# Proving that the dot product is distributive?

I know that one can prove that the dot product, as defined "algebraically", is distributive. However, to show the algebraic formula for the dot product, one needs to use the distributive property in the geometric definition. How would one show, geometrically, that for Euclidean vectors $\mathbf{a},\mathbf{b},\mathbf{c}$, $$\mathbf{a}\cdot\mathbf{b}+\mathbf{a}\cdot\mathbf{c}=\mathbf{a}\cdot(\mathbf{b}+\mathbf{c})?$$

• My answer here is not explicit but describes exactly the proof needed.math.stackexchange.com/q/731939/31475 – Emily Jan 18 '15 at 15:02
• What definition of the dot product would you like to start with? Are we specifically talking about 2 or 3 dimensional space? – Omnomnomnom Jan 18 '15 at 15:04
• The definition that says that $\mathbf{a}\cdot\mathbf{b}=\|\mathbf{a}\|\|\mathbf{b}\|\cos\alpha$, where $\alpha$ is the angle between $\mathbf{a}$ and $\mathbf{b}$. – user197402 Jan 18 '15 at 15:05
• "to show the algebraic formula for the dot product, one needs to use the distributive property in the geometric definition." - why? – GFauxPas Jan 18 '15 at 15:06
• Well, at least wikipedia uses it: en.wikipedia.org/wiki/… – user197402 Jan 18 '15 at 15:07

In order to prove that the geometric definition of the (2-dimensional) dot product is distributive, we use the following diagram:

$\hspace{4.5 cm}$

Note that (whenever $A$ is non-zero) $$\|B_A\| = \frac{B \cdot A}{\|A\|}\\ \|C_A\| = \frac{C \cdot A}{\|A\|}\\ \|B_A + C_A\| = \frac{(B + C) \cdot A}{\|A\|}$$ It is clear from the diagram that $$\frac{(B + C) \cdot A}{\|A\|} = \|B_A + C_A\| = \|B_A\| + \|C_A\| = \frac{B \cdot A}{\|A\|}+ \frac{C \cdot A}{\|A\|}$$ the distributivity of the dot-product follows.${}$

This proof is for the general case that considers non-coplanar vectors:

It suffices to prove that the sum of the individual projections of vectors b and c in the direction of vector a is equal to the projection of the vector sum b+c in the direction of a.

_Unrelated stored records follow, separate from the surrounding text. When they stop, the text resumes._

(* ===== verification/OptimizeSound.v ===== *)
(** The entry points of the optimiser: what level [None] seals is its input,
    and what the transforming levels produce simulates theirs. *)

From stdpp Require Import base numbers list option gmap strings.
From S2P Require Import Prelude Bytes Interrupt BuildModel FlowWir ScalarFold Optimizer FlowOperands FlowSemantics FoldPass FoldSound FoldLoop RenameSound DeadSound FlowModule ModelEqual ModelScan ScanSound Pipeline PipelineSound ReportSound Optimize.

#[local] Open Scope Z_scope.

(** ** Errors of the scans *)

(** Interrupted, or over a limit. *)
Definition resource_error (e : OptimizeError) : Prop := e = Cancelled \/ exists resource limit, e = ResourceLimit resource limit.

Definition limited {A} (m : pass A) : Prop := raises resource_error m.
Definition metered {A} (m : meter A) : Prop := forall r, limited (m r).

Create HintDb limited discriminated.

Lemma limited_bind {A B} (m : pass A) (f : A -> pass B) : limited m -> (forall a, limited (f a)) -> limited (m ≫= f).
Proof. apply raises_bind. Qed.
Lemma limited_mret {A} (a : A) : limited (mret a).
Proof. apply raises_mret. Qed.
Lemma limited_checkpoint : limited checkpoint.
Proof. intros s e [->|[l ->]]%checkpoint_meter; [by left|right; eauto]. Qed.
Lemma limited_pure {A} (r : result OptimizeError A) : (forall e, r = Err e -> resource_error e) -> limited (pure_result r).
Proof. intros H. apply raises_liftS. intros e He%may_throw_lift. auto. Qed.

Lemma limited_ok_or {A} (o : option A) resource limit : limited (pure_result (ok_or o (ResourceLimit resource limit))).
Proof. apply limited_pure. intros e. destruct o; [done|]. intros [= <-]. right. eauto. Qed.
Lemma limited_ensure value resource limit : limited (pure_result (ensure_limit value resource limit)).
Proof. apply limited_pure. intros e ->%ensure_limit_raises. right. eauto. Qed.

Lemma add_bounded_error total amount resource limit e :
  add_bounded total amount resource limit = Err e -> e = ResourceLimit resource limit.
Proof.
  unfold add_bounded. intros [H|(n & _ & H)]%result_bind_Err.
  - destruct (checked_add _ _ _); [done|]. by injection H as <-.
  - apply result_bind_Err in H as [H|(u & _ & H)]; [by eapply ensure_limit_raises|done].
Qed.
Lemma limited_add_bounded total amount resource limit : limited (pure_result (add_bounded total amount resource limit)).
Proof. apply limited_pure. intros e ->%add_bounded_error. right. eauto. Qed.
Lemma limited_charge n : limited (charge n).
Proof.
  intros s e. unfold charge. rewrite may_throw_bind, may_throw_lift. intros [->%add_bounded_error|(a & _ & [])].
  right. eauto.
Qed.
Lemma limited_used : limited used_work.
Proof. by intros s e. Qed.
#[local] Hint Resolve limited_mret limited_checkpoint limited_ok_or limited_ensure limited_add_bounded limited_charge
  limited_used : limited.

Lemma limited_fold_each {X T} (step : T -> X -> pass T) xs t : (forall t x, limited (step t x)) -> limited (fold_each step xs t).
Proof. apply fold_each_raises. Qed.

Ltac limited :=
  intros; repeat lazymatch goal with
    | |- limited (_ ≫= _) => apply limited_bind; [|intros ?]
    | |- limited (fold_each _ _ _) => apply limited_fold_each; intros ? ?
    | |- limited (match ?x with _ => _ end) => destruct x
    | |- _ => solve [eauto with limited nocore]
    end.

Lemma limited_report_payload limits total length : limited (add_report_payload limits total length).
Proof. unfold add_report_payload. limited. Qed.
#[local] Hint Resolve limited_report_payload : limited.
Lemma limited_scan_report limits report : limited (scan_report limits report).
Proof. unfold scan_report, scan_statistics, scan_decision. limited. Qed.
#[local] Hint Resolve limited_scan_report : limited.

Create HintDb metered discriminated.

Lemma metered_bind {A B} (m : meter A) (f : A -> meter B) : metered m -> (forall a, metered (f a)) -> metered (m ≫= f).
Proof. intros Hm Hf r. unfold mbind, stateT_bind at 1. apply limited_bind; [apply Hm|]. intros [a r']. apply Hf. Qed.
Lemma metered_mret {A} (a : A) : metered (mret a).
Proof. intros r. apply limited_mret. Qed.
Lemma metered_on_work {A} (m : pass A) : limited m -> metered (on_work m).
Proof. intros Hm r. apply limited_bind; [done|]. intros a. apply limited_mret. Qed.
Lemma metered_update g : (forall r, limited (pure_result (g r))) -> metered (update g).
Proof. intros Hg r. apply limited_bind; [apply Hg|]. intros r'. apply limited_mret. Qed.
Lemma metered_each {X} (step : X -> meter unit) xs : (forall x, metered (step x)) -> metered (each step xs).
Proof. intros Hs. induction xs as [|x xs IH]; cbn [each]; [apply metered_mret|]. by apply metered_bind. Qed.
#[local] Hint Resolve metered_mret : metered.

(** An update that only adds under a limit or checks one. *)
Lemma limited_update_add {A B} (r : result OptimizeError A) (k : A -> result OptimizeError B) :
  limited (pure_result r) -> (forall a, exists b, k a = Ok b) -> limited (pure_result (r ≫= k)).
Proof.
  intros Hr Hk. apply limited_pure. intros e [He|(a & _ & He)]%result_bind_Err.
  - subst r. eapply (Hr {| work := {| used := 0; work_limit := 0 |};
      decisions := {| sink_decisions := []; sink_limits := OptimizationLimits_standard; sink_report_bytes := 0 |} |}). done.
  - destruct (Hk a) as [b Hb]. congruence.
Qed.

Ltac metered :=
  intros; repeat lazymatch goal with
    | |- metered (on_work _) => apply metered_on_work; solve [limited]
    | |- metered (update _) => apply metered_update; intros ?; apply limited_update_add; [solve [limited]|solve [eauto]]
    | |- metered (_ ≫= _) => apply metered_bind; [|intros ?]
    | |- metered (each _ _) => apply metered_each; intros ?
    | |- metered (match ?x with _ => _ end) => destruct x
    | |- _ => solve [eauto with metered nocore]
    end.

Section scan.
  Context (limits : OptimizationLimits).

Lemma metered_visit : metered (visit limits).
  Proof. unfold visit, add_scan_work. metered. Qed.
Lemma metered_collection {X} (xs : list X) : metered (collection limits xs).
  Proof. unfold collection, add_edges, add_scan_work. metered. Qed.
Lemma metered_payload bytes : metered (payload limits bytes).
  Proof. unfold payload, add_payload, add_scan_work. metered. Qed.
#[local] Hint Resolve metered_visit metered_collection metered_payload : metered.
Lemma metered_immediate i : metered (scan_immediate limits i).
  Proof. unfold scan_immediate. metered. Qed.
#[local] Hint Resolve metered_immediate : metered.
Lemma metered_operation op : metered (scan_operation limits op).
  Proof. unfold scan_operation, scan_part. metered. Qed.
Lemma metered_terminator t : metered (scan_terminator limits t).
  Proof. unfold scan_terminator, scan_case. metered. Qed.
Lemma metered_type ty : metered (scan_type limits ty).
  Proof. unfold scan_type, optional_payload, scan_variant. metered. Qed.
#[local] Hint Resolve metered_operation metered_terminator metered_type : metered.
Lemma metered_function f : metered (scan_function limits f).
  Proof.
    unfold scan_function, scan_value, optional_payload, scan_block, scan_instruction, add_values, add_blocks,
      add_instructions. metered.
  Qed.
Lemma metered_group_tests tests bytes limit : metered (scan_group_tests limits tests bytes limit).
  Proof. revert bytes. induction tests; intros bytes; cbn [scan_group_tests]; unfold scan_compiled_test_group_text; metered. Qed.
#[local] Hint Resolve metered_function metered_group_tests : metered.
Lemma metered_group g : metered (scan_compiled_test_group limits g).
  Proof. unfold scan_compiled_test_group, scan_compiled_test_group_text. metered. Qed.
#[local] Hint Resolve metered_group : metered.

Lemma limited_scan_model w : limited (scan_model limits w).
  Proof.
    apply limited_bind; [|intros [u r]; apply limited_mret]. enough (H : metered (scan_module limits w)) by apply H.
    unfold scan_module, scan_global, scan_actor, scan_task, scan_device, scan_pool, scan_region, scan_proof, scan_test,
      named, meter_functions, meter_proofs, meter_tests. metered.
  Qed.
End scan.
#[local] Hint Resolve limited_scan_model : limited.

(** ** Comparisons *)

Lemma interruptible_returns {E A} (P : E -> Prop) (m : prog E A) a : interruptible P m -> may_return m a -> quiet m = Ok a.
Proof.
  induction m as [b|e|q k IH]; [by intros _ ->|done|]. intros [(e & Hk & _) Hm] ([] & H); [by rewrite Hk in H|].
  by apply IH.
Qed.

Lemma interruptible_throws {E A} (P : E -> Prop) (m : prog E A) e : interruptible P m -> may_throw m e -> quiet m = Err e \/ P e.
Proof.
  induction m as [b|e'|q k IH]; [done|by intros _ ->; left|]. intros [(e' & Hk & He) Hm] ([] & H).
  - rewrite Hk in H. simpl in H. subst e'. by right.
  - by apply IH.
Qed.

Lemma compare_returns v P s b s' : decides v P -> may_returnS (compare v) s b s' -> s' = s /\ (b = true <-> P).
Proof.
  intros [(b' & Hb & HP) Hi] [H ->]%may_returnS_liftS. split; [done|].
  apply (interruptible_returns _ _ _ Hi) in H. rewrite Hb in H. by injection H as <-.
Qed.

Lemma compare_limited v P : decides v P -> limited (compare v).
Proof.
  intros [(b' & Hb & HP) Hi]. apply raises_liftS. intros e [H|<-]%(interruptible_throws _ _ _ Hi); [congruence|by left].
Qed.

(** ** Level [None] *)

Lemma with_meter_returns {A} limits (m : pass A) a :
  may_return (with_meter limits m) a -> exists s', may_returnS m (new_session limits) a s'.
Proof. intros ([b s'] & H & H')%may_return_bind. simpl in H'. subst b. by exists s'. Qed.

Lemma validate_none_returns report profile s u s' :
  may_returnS (validate_none_report report profile) s u s' -> report = empty_report profile.
Proof.
  unfold validate_none_report. intros (same_ & s1 & [-> Hs]%(compare_returns _ _ _ _ _ (optimization_profile_equal_exact _ _)) & H)%may_returnS_bind.
  destruct same_; cbn [negb] in H; [|by apply may_returnS_liftS in H as [[] _]].
  destruct (bool_decide (passes report <> []) || _) eqn:Hb; [by apply may_returnS_liftS in H as [[] _]|].
  apply orb_false_iff in Hb as [Hp%bool_decide_eq_false Hd%bool_decide_eq_false].
  destruct report as [p ps ds]. unfold empty_report. simpl in *. f_equal; [by apply Hs|by apply dec_stable..].
Qed.

(** A comparison that holds goes on. *)
Lemma limited_compare {B} v (P : Prop) (f : bool -> pass B) :
  decides v P -> P -> limited (f true) -> limited (compare v ≫= f).
Proof.
  intros Hv HP Hf s e. unfold mbind at 1, stateT_bind. rewrite may_throw_bind. intros [H|([equal s1] & Hr & H)].
  - revert H. by eapply compare_limited.
  - apply (compare_returns _ _ _ _ _ Hv) in Hr as [-> Hr]. rewrite (proj2 Hr HP) in H. by apply Hf in H.
Qed.

Lemma limited_validate_none profile : limited (validate_none_report (empty_report profile) profile).
Proof. eapply limited_compare; [apply optimization_profile_equal_exact|done|]. apply limited_mret. Qed.

(** C13: at level [None] the optimiser hands out its input, and nothing else.
    Whatever the environment answers, [seal] succeeds only with the validated
    input itself and an empty report on the requested profile, for an empty report
    and a candidate that is the input in every field but two that [flow_wir_equal]
    does not look at: the schedulers of the module and the assertions of its
    compiled tests ([compared] blanks these two). The second half is as exact, and
    says less than the documentation of [seal], which speaks of a candidate proved
    identical: a candidate that differs in these two fields alone is let through.
    It is refused, like the input itself, only by an interruption, a limit of
    resources, or an invalid profile or invalid limits. What is handed on is the
    input in this case too, so no difference gets past [seal]. *)
Theorem seal_none_exact request candidate report env k :
  (forall o, fst (Interrupt.run env k (seal_none request candidate report)) = Ok o ->
     o = {| optimized_wir := input request; optimized_report := empty_report (request_profile request) |}
     /\ report = empty_report (request_profile request) /\ compared (input request) = compared candidate)
  /\ (compared (input request) = compared candidate -> report = empty_report (request_profile request) ->
      forall e, fst (Interrupt.run env k (seal_none request candidate report)) = Err e ->
        resource_error e \/ validate_canonical_profile (request_profile request) = Err e
        \/ OptimizationLimits_validate (request_limits request) = Err e).
Proof.
  split.
  - intros o (_ & _ & H)%run_may_return%may_return_bind. do 2 apply may_return_bind in H as (_ & _ & H).
    apply with_meter_returns in H as (s' & H). do 6 apply may_returnS_bind in H as (? & ? & _ & H).
    apply may_returnS_bind in H as (_ & ? & _ & H). apply may_returnS_bind in H as (_ & ? & ->%validate_none_returns & H).
    do 2 apply may_returnS_bind in H as (_ & ? & _ & H).
    apply may_returnS_bind in H as (equal & ? & [-> He]%(compare_returns _ _ _ _ _ (flow_wir_equal_compares _ _)) & H).
    destruct equal; cbn [negb] in H; [|by apply may_returnS_liftS in H as [[] _]].
    apply may_returnS_bind in H as (_ & ? & _ & H). apply may_returnS_mret in H as [<- _]. by rewrite <- He.
  - intros Hc -> e He%run_may_throw. unfold seal_none in He. rewrite may_throw_bind in He.
    destruct He as [[[] He]|(_ & _ & He)]; [simpl in He; subst e; by left; left|done|].
    rewrite may_throw_bind, may_throw_lift in He. destruct He as [He|(_ & _ & He)]; [by right; left|].
    rewrite may_throw_bind, may_throw_lift in He. destruct He as [He|(_ & _ & He)]; [by right; right|]. left.
    unfold with_meter in He. rewrite may_throw_bind in He. destruct He as [He|([? ?] & _ & [])]. revert He.
    match goal with |- may_throw (?m _) _ -> _ => enough (Hl : limited m) by apply Hl end.
    do 7 (apply limited_bind; [solve [eauto with limited nocore]|intros ?]).
    apply limited_bind; [apply limited_validate_none|intros ?].
    do 2 (apply limited_bind; [solve [eauto with limited nocore]|intros ?]).
    eapply limited_compare; [apply flow_wir_equal_compares|done|]. cbn [negb].
    apply limited_bind; [apply limited_checkpoint|intros ?; apply limited_mret].
Qed.

(** ** The transforming levels *)

Lemma limits_facts limits :
  OptimizationLimits_validate limits = Ok tt -> limit_instructions limits <= 256000000.
Proof.
  unfold OptimizationLimits_validate. intros H%guard_err_Ok. split_andb. bool_to_prop. simpl in *. lia.
Qed.

Lemma profile_facts profile :
  validate_transform_profile profile = Ok tt ->
  1 <= maximum_iterations profile /\ 0 <= maximum_ir_growth_percent profile <= 100.
Proof.
  unfold validate_transform_profile, validate_canonical_profile. intros ([] & H & _)%result_bind_Ok.
  apply result_bind_Ok in H as ([] & _ & H). apply result_bind_Ok in H as ([] & _ & H).
  destruct (level_parameters (profile_level profile)) as [it growth] eqn:El. apply guard_err_Ok in H. split_andb. bool_to_prop.
  destruct (profile_level profile); simpl in El; injection El as <- <-; lia.
Qed.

As shown in the figure below, the non-coplanar vectors under consideration can be brought to the following arrangement within a large enough cylinder "S" that runs parallel to the vector a. I have colored the vectors differently just to indicate that they need not lie on the same plane.

Observe that the projection of vector b in the direction of a is exactly the the distance (call it XY) between the two blue "cross-circles" X (that contains the tail of b) and Y (that contains the head of b). This can be seen clearly when the vector b is translated in space so that its tail sits on the axis of the cylinder. Here "cross-circles" means the circles parallel to the base of the cylinder and perpendicular to its axis.

Similarly, YZ is the projection of c in the direction of a because cross-circles Y and Z contain the tail and head of c respectively. Also, XZ is the projection of vector sum b+c in the direction of a.

It is evident that XY + YZ = XZ, which was what we wanted to show.